BlackRock Inc. and the Vanguard Group Inc., the two largest exchange-traded fund issuers, are looking to change voting practices to include retail investors as the battle over environmental, social and governance issues heats up.
As the firms plan to tweak voting structures amidst flak from policymakers and other stakeholders, and questions around rollout and proxy voting efficacy linger ahead of the firms’ official launches, some experts are raising concerns about implementation of these moves.
“It's sort of an incipient idea that pretty much all managers in the U.S. are working on at the moment,” Georgia Bullitt, partner in the asset management department at Willkie Farr & Gallagher, said in a panel appearance at the ETFGI conference last Monday, in reference to proxy voting.
“I think people are still working on the operational aspects of this.” she added. “It really does look like it's going to happen, but there's more to be done.”
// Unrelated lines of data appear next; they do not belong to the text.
(** * guess-build-system: build system detection by file name patterns

    A shallow embedding of [guess-build-system.py]: the pattern table of
    [BuildSystemDetector.__init__], the two-level scan and the
    first-pattern-wins classification of [detect_build_system], the
    manifest reader [detect_package_type], and the two output modes of
    [main].

    Conventions of the model.
    - A file name is a [string]; its characters stand for code points
      below 256.  On such names [re.IGNORECASE] folds exactly the letters
      A-Z onto a-z, which is what [lower] does.  Names with other
      characters are outside the model: [re.IGNORECASE] also lets [k]
      match the Kelvin sign, [s] the long s and [i] the dotted and the
      dotless i, and a name that the standard output cannot encode makes
      [print] fail.  Statements that depend on this say so.
    - A [pathlib.Path] is the list of its parts; [Path('.')] has none.
      The parts are names of directory entries: [..], absolute paths and
      parts that no directory can hold are outside the model.  The only
      directory that [main] scans is [Path('.')].
    - The file system is a finite tree, a snapshot that only changes when
      a special file is read; links are taken as already followed.  A run
      that never ends (reading a pipe that nobody writes to) has no value.
    - An exception that leaves a function is a [Raise] result.
    - [print] is taken to succeed. *)

From Stdlib Require Import List String Ascii Bool Arith ZArith NArith Lia.
From Stdlib Require Import Permutation.
Import ListNotations.

Set Implicit Arguments.
Set Warnings "-register-all".
Local Open Scope string_scope.
Local Open Scope list_scope.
BlackRock and Vanguard, who collectively house 480 U.S.-based ETFs, announced the launch of pilot programs for the upcoming year to increase investor input on proxy voting. The governance initiatives from the two firms come as companies have been lambasted for their ESG products and portfolios by politicians and other funds. The two asset managers follow Charles Schwab Corp., which announced mid-October that it will “poll fund shareholders to understand their overarching preferences regarding key proxy issues” in a company statement.
Earlier this month, BlackRock announced it would give the option to institutional clients in additional U.K.-pooled funds the ability to “apply their stewardship preferences in a consistent way across a broader share of their overall portfolio allocation” in the upcoming proxy season. The change, BlackRock said, comes as investors vie for a greater voice in portfolio construction.
“It’s clear there are investors who don’t want to sit on the sidelines; they have a view on corporate governance, and they want a meaningful way to express those views,” BlackRock’s CEO Larry Fink said in a statement to clients and other chief executives. “While some pension funds have long been actively involved in corporate governance, we’re working to make that easier and more efficient for a larger number of investors.”
The new U.K. pilot from the world’s largest asset manager, whose iShares unit holds over $2.2 trillion in assets according to ETF.com data, would enable their investors to vote on contested proposals. Currently, program participants are able to control how their shares are voted at corporate meetings, align their vote with an external advisor’s recommendation, or relinquish their choice with BlackRock’s stewardship team. The pilot piggybacks on the firm’s Voting Choice program launched last year, which already allows institutional investors partaking in $1.8 trillion in assets to decide how their shares should be voted.
Vanguard, which has $1.9 trillion in AUM, similarly announced in early November that it will pilot “proxy voting policy options for individual investors” for some of the firm’s equity index funds in early 2023, according to a company statement.
The firm added that it plans to "gather client and stakeholder feedback as we test this approach and explore the full range of options with respect to proxy voting choices for index funds." Vanguard currently has an internal stewardship team cast proxy votes for portfolio securities in their equity funds.
Response to Policymakers
For some experts, the change in the asset managers’ voting policy is a direct response to the criticism received from policymakers from both sides of the aisle, who threaten to, and in some cases, pull assets from firms. Last month, $1 billion was pulled from BlackRock from Republican states including Louisiana, Utah and Arkansas regarding ESG concerns, according to the Financial Times.
New York City Comptroller Brad Lander also recently condemned BlackRock for the “fundamental contradiction between BlackRock’s statements and actions, while 19 Republican Attorneys General accused the firm of collaborating with climate activists instead of siding with clients earlier this year.”
“This is part of the response to the backlash that BlackRock and others are now getting from the Republicans for pushing ESG policies and companies,” said Zohar Goshen, professor of transaction law at Columbia Law School, in an interview with ETF.com.
He views their response as passing responsibility to the shareholders.
“I view that more as a preemptive move against the claim that they own too much voting power,” he noted.
Meanwhile, other industry experts point to the minimal impact the voting changes would have on institutions, as historically low voter turnout, lack of awareness of issues, and corporation’s fiduciary responsibility to generate shareholder value may sometimes clash.
“You get kind of a feather in your cap of ‘we get to respond to the needs of our clients, we get to operate in the investment community with a principled approach,” said Peter Rokkos, professor of labor studies and employment relations at Rutgers University, in an interview with ETF.com. “But in actuality, [firms] can still kind of consistently do what [they’re] doing with kind of a minimal impact at the end of the day, and whether the actual vote comes in one way or another.”
Instead, both Rokkos and Goshen pointed to the possible additional influence given to institutional investors and fund managers via proxy voting given the dismal turnout in retail investor involvement. A 2022 survey by Broadridge and PWC found institutional investors voted 83% of the shares they held during the 2021 season, compared with the 30% voting rate of retail shareholders.
Still, the survey found that investors were more active than ever.
“It's an interesting approach; whether it's more marketing spin or otherwise, we kind of have to wait to see how the details play out,” Rokkos said.